Supply the number of lines in the data below that hold "EvStart", and let that number be the whole answer.

-- Opening Marker --

(* ===== verification/AgentControl.v ===== *)
(** * The agent's control connection and life (src/internal/agent/agent.go, status.go)

    [setup], [Run] and [Close] around the shared state of [Agent], and the control
    connection under [ctrlMu]: [register] replaces it, a [ctrlReaderLoop] per connection
    reads it, [QueryCoordinator] asks on it. A step of [Client] is what one goroutine does
    between two points where another may run; [register] keeps [ctrlMu] from its first
    step until the handshake is over.

    Connections are numbered as they are dialled; the context made for one bears its
    number. A [control.Conn] is read through the stream it is going to carry, as in
    [Control]; a connection closed here may still give what was buffered of it. *)

From S2P Require Import Prelude GoBytes GoRuntime GoNet NoiseLib Noisework Protocol Agent.
From S2P Require Control Stun Tun.

Abbreviation cid := nat.

Inductive register_err :=
| InvalidCoordKey (e : key_err) | Dial | ControlHandshake (e : Control.ctl_err)
| EncodeRegister (e : proto_err) | WriteRegister (e : Control.ctl_err).

Inductive setup_err :=
| StunFailed (e : option Stun.stun_err) | RegisterFailed (e : register_err) | SetupCancelled
| TunBridgeFailed (e : bridge_err).

Inductive query_err :=
| NoControlSession | EncodeQuery (e : proto_err) | SendQuery (e : Control.ctl_err) | QueryCancelled.

(** Where the call of [register] is. *)
Inductive reg_pos :=
| Idle
| Dialling (coordPub : list byte)                       (* holds [ctrlMu] *)
| Shaking (coordPub : list byte) (c : cid) (r : reader) (* holds [ctrlMu], in [control.Initiate] *)
| Announcing (c : cid).                                 (* before the registration is written *)

(** Where the call of [QueryCoordinator] that holds [queryMu] is. *)
Inductive query_pos :=
| NoQuery
| Draining (c : cid)
| Asking (c : cid)
| Awaiting.

(** Where [Run], or [Start], is; [daemon] tells them apart. *)
Inductive main_pos :=
| Fresh
| Locating (daemon : bool)     (* in [resolvePublicEndpoint] *)
| Enrolling (daemon : bool)    (* in the first [register] *)
| Settling (daemon : bool)     (* the 200 ms after it *)
| Bridging                     (* before [newTunBridge] *)
| Serving                      (* at [Run]'s select *)
| Returned (r : res setup_err ()).

Section Client.
Context {L : NoiseLib}.

Record Client := MkClient {
  agent : Agent L;
  sessions : gmap cid (Control.Conn L);  (* the [control.Conn] made on each connection *)
  hung : gset cid;                       (* the connections this side closed *)
  nextConn : cid;
  ctrl : option cid;
  ctrlConn : option cid;
  ctrlCancel : option cid;
  ended : gset cid;                      (* the contexts cancelled *)
  loops : gset cid;                      (* the reader loops running *)
  registering : reg_pos;
  query : query_pos;
  main : main_pos;
  receiving : bool                       (* [receiveLoop] runs *)
}.

#[export] Instance Client_eta : Eta Client := fun w =>
  MkClient (agent w) (sessions w) (hung w) (nextConn w) (ctrl w) (ctrlConn w) (ctrlCancel w)
    (ended w) (loops w) (registering w) (query w) (main w) (receiving w).

Implicit Types w : Client.

(** What leaves the agent besides [out]: the STUN request, what is written on a control
    connection, and what a query returned. *)
Inductive cout :=
| Data (o : out)
| StunRequest (o : out)
| Ctl (c : cid) (bs : list byte)
| Queried (r : res query_err Message).

(** ** Connections *)

Definition hangup (c : cid) w : Client := w <| hung := {[c]} ∪ hung w |>.

(** [a.ctrlCancel()] if there is one. *)
Definition cancel_ctrl w : Client :=
  match ctrlCancel w with Some x => w <| ended := {[x]} ∪ ended w |> | None => w end.

(** [ctrl.WriteMsg] on a connection; a closed one refuses it. *)
Definition ctl_write (c : cid) (line : list byte) (wrote : bool) w
    : res Control.ctl_err () * list cout * Client :=
  match sessions w !! c with
  | None => (Err Control.CtlWrite, [], w)                (* not reached *)
  | Some k =>
      let '(r, bs, k) := Control.WriteMsg k line (wrote && bool_decide (c ∉ hung w)) in
      (r, if is_ok r then [Ctl c bs] else [], w <| sessions := <[c := k]> (sessions w) |>)
  end.

(** What is left to read of a connection closed here: the next [k] bytes. *)
Definition cut (k : nat) (x : Control.Conn L) : Control.Conn L :=
  Control.MkConn (Reader (take k (pending (Control.br x))) (IOErr 0)) (Control.sess x).

(** ** [register] *)

(** It returns, to [setup] or to [Run]'s loop, which only logs an error. *)
Definition register_end (r : res register_err ()) w : Client :=
  w <| registering := Idle |>
    <| main := match main w, r with
               | Enrolling d, Ok _ => Settling d
               | Enrolling _, Err e => Returned (Err (RegisterFailed e))
               | m, _ => m
               end |>.

(** Up to the dial: the connection there is is closed, its context cancelled. *)
Definition register_begin w : Client :=
  match ParsePublicKeyHex (CoordKey (cfg (agent w))) with
  | Err e => register_end (Err (InvalidCoordKey e)) w
  | Ok coordPub =>
      let w := match ctrl w with
               | Some c => cancel_ctrl (hangup c w)
               | None => w
               end in
      w <| registering := Dialling coordPub |>
  end.

(** The dial; [dialled] is the stream of the new connection. *)
Definition register_dial (dialled : option reader) w : Client :=
  match registering w with
  | Dialling coordPub =>
      match dialled with
      | None => register_end (Err Dial) w
      | Some r =>
          let c := nextConn w in
          w <| nextConn := S c |> <| ctrl := Some c |> <| ctrlCancel := Some c |>
            <| registering := Shaking coordPub c r |>
      end
  | _ => w
  end.

(** The handshake, and what follows up to the unlock. *)
Definition register_shake (now : Time) (entropy : list byte) (w1 w3 : bool) w : Client * list cout :=
  match registering w with
  | Shaking coordPub c r =>
      match Control.Initiate now (kp (agent w)) coordPub entropy w1 w3 r with
      | (bs, Err e) =>
          (register_end (Err (ControlHandshake e))
             (hangup c (w <| ctrlCancel := None |> <| ctrl := None |>)), [Ctl c bs])
      | (bs, Ok k) =>
          (w <| sessions := <[c := k]> (sessions w) |> <| ctrlConn := Some c |>
             <| registering := Announcing c |>, [Ctl c bs])
      end
  | _ => (w, [])
  end.

(** The registration is written and the reader loop started. *)
Definition register_announce (wrote : bool) w : Client * list cout :=
  match registering w with
  | Announcing c =>
      match EncodeLine (registration (agent w)) with
      | Err e => (register_end (Err (EncodeRegister e)) w, [])
      | Ok line =>
          match ctl_write c line wrote w with
          | (Err e, os, w) => (register_end (Err (WriteRegister e)) w, os)
          | (Ok _, os, w) => (register_end (Ok tt) (w <| loops := {[c]} ∪ loops w |>), os)
          end
      end
  | _ => (w, [])
  end.

Section Steps.
Context `{Json, PingJson, RangeOrder}.
Context (other : string -> option UDPAddr) (parse : string -> option Tun.Addr).

(** ** [ctrlReaderLoop] *)

(** A turn of the loop on [c]: a message, handled, or the loop's end, which closes its own
    connection. [k] is how much a closed connection still gives. *)
Definition ctrlReaderLoop (now : Time) (k : nat) (c : cid) w : option Client :=
  if bool_decide (c ∈ loops w) then
    match sessions w !! c with
    | None => Some w                                     (* not reached *)
    | Some x =>
        let x := if bool_decide (c ∈ hung w) then cut k x else x in
        match Control.ReadMsg x with
        | (Err _, x) =>
            Some (hangup c (w <| sessions := <[c := x]> (sessions w) |>
                              <| loops := loops w ∖ {[c]} |>))
        | (Ok plain, x) =>
            a ← control_message other now plain (agent w);
            Some (w <| agent := a |> <| sessions := <[c := x]> (sessions w) |>)
        end
    end
  else Some w.

(** ** [QueryCoordinator] *)

(** Whether [ctrlMu] is free. *)
Definition ctrlMu_free w : bool :=
  match registering w with Dialling _ | Shaking _ _ _ => false | Idle | Announcing _ => true end.

(** The lookup of the session. *)
Definition query_begin w : Client * list cout :=
  match query w with
  | NoQuery =>
      if ctrlMu_free w then
        match ctrlConn w with
        | None => (w, [Queried (Err NoControlSession)])
        | Some c => (w <| query := Draining c |>, [])
        end
      else (w, [])
  | _ => (w, [])
  end.

(** The drain, the question, and the wait for the answer or the context. *)
Definition query_step (ctx wrote : bool) w : Client * list cout :=
  match query w with
  | NoQuery => (w, [])
  | Draining c =>
      match queryCh (agent w) with
      | Some _ => (w <| agent := query_drain (agent w) |>, [])
      | None => (w <| query := Asking c |>, [])
      end
  | Asking c =>
      match query_line with
      | Err e => (w <| query := NoQuery |>, [Queried (Err (EncodeQuery e))])
      | Ok line =>
          match ctl_write c line wrote w with
          | (Err e, os, w) => (w <| query := NoQuery |>, os ++ [Queried (Err (SendQuery e))])
          | (Ok _, os, w) => (w <| query := Awaiting |>, os)
          end
      end
  | Awaiting =>
      if ctx then (w <| query := NoQuery |>, [Queried (Err QueryCancelled)])
      else match query_take (agent w) with
           | (Some m, a) => (w <| agent := a |> <| query := NoQuery |>, [Queried (Ok m)])
           | (None, _) => (w, [])
           end
  end.

(** ** [Close], [setup] and [Run] *)

(** [Close]: the control connection and the rest; only the first call does anything. *)
Definition close (now : Time) w : option Client :=
  if closed (agent w) then Some w
  else
    a ← Close now (agent w);
    let w := cancel_ctrl w in
    let w := match ctrl w with Some c => hangup c w | None => w end in
    Some (w <| agent := a |>).

Definition start (daemon : bool) w : Client :=
  match main w with Fresh => w <| main := Locating daemon |> | _ => w end.

(** [setup]'s STUN exchange, once it is over. *)
Definition locate (stun : option UDPAddr) (txid : list byte) (wrote : bool)
    (reads : list (option (list byte))) w : Client * list cout :=
  match main w with
  | Locating d =>
      match resolvePublicEndpoint other stun txid wrote reads (agent w) with
      | (_, None) => (w, [])
      | (os, Some (Err e)) => (w <| main := Returned (Err (StunFailed e)) |>, map StunRequest os)
      | (os, Some (Ok ep)) =>
          (w <| agent := (agent w) <| pub := Some ep |> |> <| main := Enrolling d |>, map StunRequest os)
      end
  | _ => (w, [])
  end.

(** [setup] after the registration: it waits, and starts [receiveLoop]. *)
Definition settle (ctx : bool) w : Client :=
  match main w with
  | Settling d =>
      if ctx then w <| main := Returned (Err SetupCancelled) |>
      else w <| receiving := true |> <| main := if d : bool then Bridging else Returned (Ok tt) |>
  | _ => w
  end.

(** [Run]'s bridge. *)
Definition bridging (now : Time) (mtu : option Z) w : Client :=
  match main w with
  | Bridging =>
      match newTunBridge parse mtu (cfg (agent w)) with
      | Err e => w <| main := Returned (Err (TunBridgeFailed e)) |>
      | Ok _ => w <| agent := open_bridge parse now mtu (agent w) |> <| main := Serving |>
      end
  | _ => w
  end.

(** [register] is called by [setup], and by [Run] at a tick. *)
Definition may_register w : bool :=
  match registering w, main w with
  | Idle, Enrolling _ | Idle, Serving => true
  | _, _ => false
  end.

(** The context is done: [Run] closes the agent and returns. *)
Definition finish (now : Time) w : option Client :=
  match registering w, main w with
  | Idle, Serving => w ← close now w; Some (w <| main := Returned (Ok tt) |>)
  | _, _ => Some w
  end.

Inductive cevent :=
| EvStart (daemon : bool)
| EvLocate (stun : option UDPAddr) (txid : list byte) (wrote : bool) (reads : list (option (list byte)))
| EvRegister
| EvDial (dialled : option reader)
| EvShake (now : Time) (entropy : list byte) (w1 w3 : bool)
| EvAnnounce (wrote : bool)
| EvSettle (ctx : bool)
| EvBridging (now : Time) (mtu : option Z)
| EvReader (now : Time) (k : nat) (c : cid)
| EvQuery
| EvQueryStep (ctx wrote : bool)
| EvCloseCall (now : Time)
| EvFinish (now : Time)
| EvAgent (e : event).

(** The events of the other goroutines, which [Agent.step] models. *)
Definition elsewhere w (e : event) : bool :=
  match e with
  | EvEndpoint _ | EvControl _ _ | EvBridge _ _ | EvQueryDrain | EvQueryTake | EvClose _ => false
  | EvDatagram _ _ _ _ => receiving w
  | _ => true
  end.

Definition cquietly (x : option Client) : option (Client * list cout) := (fun w => (w, [])) <$> x.

Definition cstep w (e : cevent) : option (Client * list cout) :=
  match e with
  | EvStart d => Some (start d w, [])
  | EvLocate stun txid wrote reads => Some (locate stun txid wrote reads w)
  | EvRegister => Some (if may_register w then register_begin w else w, [])
  | EvDial dialled => Some (register_dial dialled w, [])
  | EvShake now entropy w1 w3 => Some (register_shake now entropy w1 w3 w)
  | EvAnnounce wrote => Some (register_announce wrote w)
  | EvSettle ctx => Some (settle ctx w, [])
  | EvBridging now mtu => Some (bridging now mtu w, [])
  | EvReader now k c => cquietly (ctrlReaderLoop now k c w)
  | EvQuery => Some (query_begin w)
  | EvQueryStep ctx wrote => Some (query_step ctx wrote w)
  | EvCloseCall now => if ctrlMu_free w then cquietly (close now w) else Some (w, [])
  | EvFinish now => cquietly (finish now w)
  | EvAgent e =>
      if elsewhere w e then
        '(a, os) ← step other parse (agent w) e; Some (w <| agent := a |>, map Data os)
      else Some (w, [])
  end.

Fixpoint crun w (es : list cevent) : option (Client * list cout) :=
  match es with
  | [] => Some (w, [])
  | e :: es => '(w, os) ← cstep w e; '(w, os') ← crun w es; Some (w, os ++ os')
  end.

(** An agent just made by [New]. *)
Definition client (a : Agent L) : Client :=
  MkClient a ∅ ∅ 0%nat None None None ∅ ∅ Idle NoQuery Fresh false.
End Steps.
End Client.

Arguments Client L : clear implicits.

-- Closing Marker --

RESULT OF THE TASK: 2